┌──

Lemma promote_told s L1 i L2 h G X T :
  at_rest s X T -> sendItems s = L1 ++ i :: L2 -> told s (L1 ++ i :: L2) G -> (h = true -> below G (si_seq i)) ->
  yields (promote s i h) (fun '(s', x) =>
    match x with None => told s' (L1 ++ L2) (dropped G (si_seq i)) | Some i' => told s' (L1 ++ i' :: L2) G end).
Proof.
  intros Hs Es Ht Hh. assert (Hs' : inv s (L1 ++ i :: L2) [] X T) by (unfold at_rest in Hs; by rewrite Es in Hs). unfold promote. destruct h.
  2:{ eapply yields_bind; [apply mute_q_remove|]. intros [s1 x] H1. cbn. by apply (told_mutely s). }
  specialize (Hh eq_refl). eapply yields_bind; [apply setHead_reads|].
  intros [s1 b] [Hs1 Hb]. assert (H1 : inv s1 (L1 ++ i :: L2) [] X T) by (destruct Hs1 as [-> | ->]; [done|by apply inv_tick]).
  assert (T1 : told s1 (L1 ++ i :: L2) G) by (destruct Hs1 as [-> | ->]; [done|by apply (told_mutely s); [apply mute_tick|]]).
  assert (Es1 : sendItems s1 = L1 ++ i :: L2) by (by destruct Hs1 as [-> | ->]). destruct b as [b|].
  - eapply yields_bind; [apply mute_q_remove|]. intros [s2 x] H2. pose proof (mute_alloc (messagePoolReturn s2 i)) as H3.
    destruct (alloc _) as [s3 buf]. cbn [fst yields] in *. apply (told_rewire _ _ i); [done|intros m hd Hr; by apply (Hb m hd)|done|].
    apply (told_mutely s1); [|done]. unfold update_item. mute. etransitivity; [exact H2|]. etransitivity; [|exact H3]. by apply mute_emit.
  - generalize (dropItem_told s1 L1 i L2 G [] X T H1 Es1 T1). destruct (dropItem s1 i) as [s2|]; [|done]. done.
Qed.

Lemma resend_write_told s L1 i L2 debit G :
  told s (L1 ++ i :: L2) G -> yields (resend_write s i debit) (fun '(s', i') => told s' (L1 ++ i' :: L2) G).
Proof.
  intros Ht. unfold resend_write. pose proof (mute_apply_policy s) as H1. destruct (apply_policy s) as [s1 available]. cbn [fst] in H1.
  set (p := if si_tracked i then _ else (s1, i, false)).
  assert (Hp : let '(s2, i2, _) := p in mutely s1 s2 /\ si_key i2 = si_key i /\ si_wire i2 = si_wire i).
  { unfold p. destruct (si_tracked i); [apply mute_observeTimeout|done]. }
  destruct p as [[s2 i2] ro]. destruct Hp as (H2 & Ek & Ew).
  assert (T2 : told s2 (L1 ++ i2 :: L2) G) by (apply (told_swap _ _ i); [done..|]; apply (told_mutely s); [by transitivity s1|done]).
  destruct (td_items _ _ _ T2 i2) as (m & A & Bm & C & _); [apply list.elem_of_app; right; by left|].
  pose proof (told_write s2 (L1 ++ i2 :: L2) G (transferFrameBytes (si_wire i2)) m (head (si_wire i2)) (ik_forceUnwrapped (si_key i2)) ro C T2) as T3.
  destruct (writeMaybeWrappedBytes s2 _ _ ro) as [s3 [d ok]]. cbn [fst] in T3. set (s4 := if negb ok && (0 <? debit) then _ else s3).
  assert (T4 : told s4 (L1 ++ i2 :: L2) G) by (unfold s4; destruct (_ && _); [by apply (told_mutely s3); [apply mute_emit|]|done]).
  set (q := if d_typed d || d_unreliable d || d_reliable d then _ else (s4, i2)).
  assert (Hq : mutely s4 (fst q) /\ si_key (snd q) = si_key i2 /\ si_wire (snd q) = si_wire i2).
  { unfold q. destruct (_ || _); [apply mute_observeCarrier|done]. }
  destruct q as [s5 i5]. cbn [fst snd yields] in *. destruct Hq as (H5 & Ek5 & Ew5).
  apply (told_swap _ _ i2); [done..|]. apply (told_mutely s4); [|done]. transitivity s5; [done|by apply mute_emit].
Qed.

Lemma requeue_told s L1 j L2 i t G X T :
  inv s (L1 ++ L2) [i] X T -> keys_ok s (L1 ++ j :: L2) -> sendItems s = L1 ++ j :: L2 -> si_key i = si_key j -> retention_ok i ->
  told s (L1 ++ i :: L2) G -> told (requeue s i t) (sendItems (requeue s i t)) G.
Proof.
  intros Hs Hk Es Ek Hr Ht. destruct (requeue_ok s L1 j L2 i t X T Hs Hk Es Ek Hr) as (_ & -> & _). unfold requeue.
  apply (told_swap _ _ i); [done..|]. apply (told_mutely s); [|done]. mute.
Qed.

Lemma resend_item_told s L1 i L2 t ackTimeout G X T :
  at_rest s X T -> sendItems s = L1 ++ i :: L2 -> told s (sendItems s) G ->
  yields (resend_item s i t ackTimeout) (fun '(s', _) => exists G', told s' (sendItems s') G' /\ quiets G G').
Proof.
  intros Hs Es Ht. unfold resend_item.
  assert (Hfirst : exists x, index (sendItems s) 0 = Ret x) by (rewrite Es; destruct L1; cbn; eauto).
  destruct Hfirst as [first Ef]. rewrite Ef. cbn [gbind]. set (isHead := si_seq first =? si_seq i).
  assert (Hb : isHead && negb (head (si_wire i)) = true -> below G (si_seq i)).
  { intros [Hh _]%andb_prop. eapply (first_below s i (sendItems s) G first); try done; [apply (v_keys _ _ _ _ _ Hs)|].
    rewrite Es. apply list.elem_of_app. right. by left. }
  destruct (promote_ok s L1 i L2 (isHead && negb (head (si_wire i))) X T Hs Es) as (s1 & x & Ep & A1 & Hx).
  { intros [_ Hh]%andb_prop. by apply negb_true_iff in Hh. }
  rewrite Es in Ht. pose proof (promote_told s L1 i L2 (isHead && negb (head (si_wire i))) G X T Hs Es Ht Hb) as Hp.
  rewrite Ep in Hp |- *. cbn [gbind yields] in *. destruct x as [i1|].
  2:{ destruct Hx as [H1 E1]. exists (dropped G (si_seq i)). split; [|apply quiets_dropped]. cbn [sendItems emit]. rewrite E1.
      by apply (told_mutely s1); [apply mute_emit|]. }
  destruct Hx as (H1 & [K1 R1] & T1 & j & E1 & Ej). set (charged := _ && negb (resendIsFree _ _)).
  destruct (if charged then _ else _) as [allowed debit]. set (s2 := if charged then tick s1 else s1).
  assert (Q2 : quietly s1 s2 /\ mutely s1 s2) by (unfold s2; destruct charged; [split; [apply quietly_tick|apply mute_tick]|done]).
  destruct Q2 as [Q2 M2]. assert (H2 : inv s2 (L1 ++ L2) [i1] X T) by (unfold s2; destruct charged; [by apply inv_tick|done]).
  assert (T2 : told s2 (L1 ++ i1 :: L2) G) by (by apply (told_mutely s1)).
  assert (E2 : sendItems s2 = L1 ++ j :: L2) by (by rewrite (kp_items _ _ (quietly_keeps _ _ Q2))).
  assert (Hret : retention_ok i).
  { pose proof (v_retention _ _ _ _ _ Hs) as Hr. rewrite Es in Hr. by apply app_middle_Forall in Hr as [Hr _]. }
  assert (Hk : keys_ok s2 (L1 ++ j :: L2)).
  { apply (keys_same _ (L1 ++ i :: L2)); [rewrite !map_app; cbn [map]; by rewrite Ej|].
    destruct A1 as [N M R]. pose proof (qu_reads _ _ Q2). pose proof (kp_next _ _ (quietly_keeps _ _ Q2)). pose proof (kp_made _ _ (quietly_keeps _ _ Q2)).
    apply (keys_mono s); [lia|lia|lia|]. pose proof (v_keys _ _ _ _ _ Hs) as Hk. by rewrite Es in Hk. }
  assert (Hfin : forall s' i' u, inv s' (L1 ++ L2) [i'] X T -> keeps s2 s' -> same_item i i' -> told s' (L1 ++ i' :: L2) G ->
            exists G', told (requeue s' i' u) (sendItems (requeue s' i' u)) G' /\ quiets G G').
  { intros s' i' u H' K' [J' R'] T'. exists G. split; [|done]. apply (requeue_told s' L1 j L2 i' u G X T); [done| | |congruence| |done].
    - by apply (keys_keeps s2).
    - by rewrite (kp_items _ _ K').
    - unfold retention_ok, si_retained in *. by rewrite R'. }
  destruct allowed; cbn [negb].
  - destruct (resend_write_ok s2 i1 debit _ _ _ _ H2) as (s3 & i3 & E3 & H3 & K3 & [J3 R3] & _).
    pose proof (resend_write_told s2 L1 i1 L2 debit G T2) as T3. rewrite E3 in *. cbn [gbind yields] in *.
    assert (S3 : same_item i i3) by (split; congruence). destruct ((0 <? MaxResendCount settings) && _); [by apply Hfin|].
    destruct (ScaledRtt_ok s3 _ _ _ _ H3) as (s4 & v & E4 & H4 & Q4 & _). pose proof (mute_ScaledRtt s3) as M4. rewrite E4 in *. cbn [gbind yields] in *.
    apply Hfin; [done|transitivity s3; [done|by apply quietly_keeps]|done|by apply (told_mutely s3)].
  - set (s3 := emit s2 _). assert (H3 : inv s3 (L1 ++ L2) [i1] X T) by (by apply inv_emit).
    destruct (ScaledRtt_ok s3 _ _ _ _ H3) as (s4 & v & E4 & H4 & Q4 & _). pose proof (mute_ScaledRtt s3) as M4. rewrite E4 in *. cbn [gbind yields] in *.
    assert (S1 : same_item i i1) by done.
    apply Hfin; [done|transitivity s3; [by apply quietly_keeps, quietly_event|by apply quietly_keeps]|done|].
    apply (told_mutely s2); [|done]. transitivity s3; [by apply mute_emit|done].
Qed.

Lemma look_told s t timeout :
  match resend_look s t timeout with LookEnd s' _ => mutely s s' /\ unmoved s s' | LookDue _ _ _ _ => True end.
Proof. unfold resend_look. repeat case_match; try done; by injection H0 as <- _; split; [mute|]. Qed.

(** A pass and a scan only give up: every due item is dealt with as above. *)
Lemma resend_pass_told fuel s t timeout G K X T :
  at_rest s X T -> counts_ok K t s -> K < 2 ^ 62 - 2 -> told s (sendItems s) G ->
  yields (resend_pass fuel s t timeout) (fun '(s', _) => exists G', told s' (sendItems s') G' /\ quiets G G').
Proof.
  revert s timeout G. induction fuel as [|fuel IH]; intros s timeout G Hs Hc HK Ht; cbn [resend_pass]; pose proof (resend_look_ok s t timeout K X T Hs Hc) as Hl;
    pose proof (look_told s t timeout) as Hlk; (destruct (resend_look s t timeout) as [s' r|i expired ackTimeout timeout'];
    [destruct Hlk as [M1 U1]; exists G; split; [rewrite U1; by apply (told_mutely s)|done]|]); [done|].
  destruct Hl as ((L1 & L2 & Es)%list_elem_of_split & Hpend & Hexp & Ht' & Hdue). clear Hlk.
  assert (Hci : count_ok K t i /\ Forall (count_ok K t) (L1 ++ L2)) by (unfold counts_ok in Hc; rewrite Es in Hc; by apply app_middle_Forall in Hc).
  destruct Hci as [Hci Hcr].
  assert (Hnext : forall s1 G1, at_rest s1 X T -> counts_ok K t s1 -> told s1 (sendItems s1) G1 -> quiets G G1 ->
            yields (resend_pass fuel s1 t timeout') (fun '(s', _) => exists G', told s' (sendItems s') G' /\ quiets G G')).
  { intros s1 G1 H1 C1 T1 Q1. eapply yields_weaken; [by apply (IH s1 timeout' G1)|]. intros [s' r] (G' & T' & Q'). exists G'. split; [done|by transitivity G1]. }
  destruct expired.
  - set (s0 := emit s _). assert (H0 : inv s0 (L1 ++ i :: L2) [] X T) by (apply inv_emit; [done|]; unfold at_rest in Hs; by rewrite Es in Hs).
    destruct (dropItem_ok s0 L1 i L2 [] X T H0 Es) as (s1 & E1 & H1 & I1 & _).
    assert (T0 : told s0 (L1 ++ i :: L2) G) by (rewrite <- Es; by apply (told_mutely s); [apply mute_emit|]).
    pose proof (dropItem_told s0 L1 i L2 G [] X T H0 Es T0) as Hd. rewrite E1 in *. cbn [gbind yields] in *.
    apply (Hnext s1 (dropped G (si_seq i))); [unfold at_rest; by rewrite I1|unfold counts_ok; by rewrite I1|by rewrite I1|apply quiets_dropped].
  - destruct (Hdue eq_refl) as [E2 Hack]. unfold count_ok in Hci. rewrite (proj2 (Z.ltb_ge t (si_resend i)) E2) in Hci.
    destruct (resend_item_ok s L1 i L2 t ackTimeout X T Hs Es) as (s1 & b & E1 & H1 & A1 & Hb); [lia|done|].
    pose proof (resend_item_told s L1 i L2 t ackTimeout G X T Hs Es Ht) as Hr. rewrite E1 in *. cbn [gbind yields] in *.
    destruct b; [|done]. destruct Hr as (G1 & T1 & Q1). destruct Hb as (i' & I1 & [K1 R1] & Hlate & Hcount). apply (Hnext s1 G1); [done| |done|done].
    unfold counts_ok. rewrite I1. apply Forall_app in Hcr as [Hc1 Hc2]. apply Forall_app. split; [done|]. constructor; [|done].
    unfold count_ok. rewrite (proj2 (Z.ltb_lt t (si_resend i'))) by done. lia.
Qed.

└──

What is needed is an exact copy of the entries above, from the first line through the line holding "apply (told_mutely s1); [|done].", with both of those lines kept; please give nothing else.

YOUR SOLUTION:
Lemma promote_told s L1 i L2 h G X T :
  at_rest s X T -> sendItems s = L1 ++ i :: L2 -> told s (L1 ++ i :: L2) G -> (h = true -> below G (si_seq i)) ->
  yields (promote s i h) (fun '(s', x) =>
    match x with None => told s' (L1 ++ L2) (dropped G (si_seq i)) | Some i' => told s' (L1 ++ i' :: L2) G end).
Proof.
  intros Hs Es Ht Hh. assert (Hs' : inv s (L1 ++ i :: L2) [] X T) by (unfold at_rest in Hs; by rewrite Es in Hs). unfold promote. destruct h.
  2:{ eapply yields_bind; [apply mute_q_remove|]. intros [s1 x] H1. cbn. by apply (told_mutely s). }
  specialize (Hh eq_refl). eapply yields_bind; [apply setHead_reads|].
  intros [s1 b] [Hs1 Hb]. assert (H1 : inv s1 (L1 ++ i :: L2) [] X T) by (destruct Hs1 as [-> | ->]; [done|by apply inv_tick]).
  assert (T1 : told s1 (L1 ++ i :: L2) G) by (destruct Hs1 as [-> | ->]; [done|by apply (told_mutely s); [apply mute_tick|]]).
  assert (Es1 : sendItems s1 = L1 ++ i :: L2) by (by destruct Hs1 as [-> | ->]). destruct b as [b|].
  - eapply yields_bind; [apply mute_q_remove|]. intros [s2 x] H2. pose proof (mute_alloc (messagePoolReturn s2 i)) as H3.
    destruct (alloc _) as [s3 buf]. cbn [fst yields] in *. apply (told_rewire _ _ i); [done|intros m hd Hr; by apply (Hb m hd)|done|].
    apply (told_mutely s1); [|done]. unfold update_item. mute. etransitivity; [exact H2|]. etransitivity; [|exact H3]. by apply mute_emit.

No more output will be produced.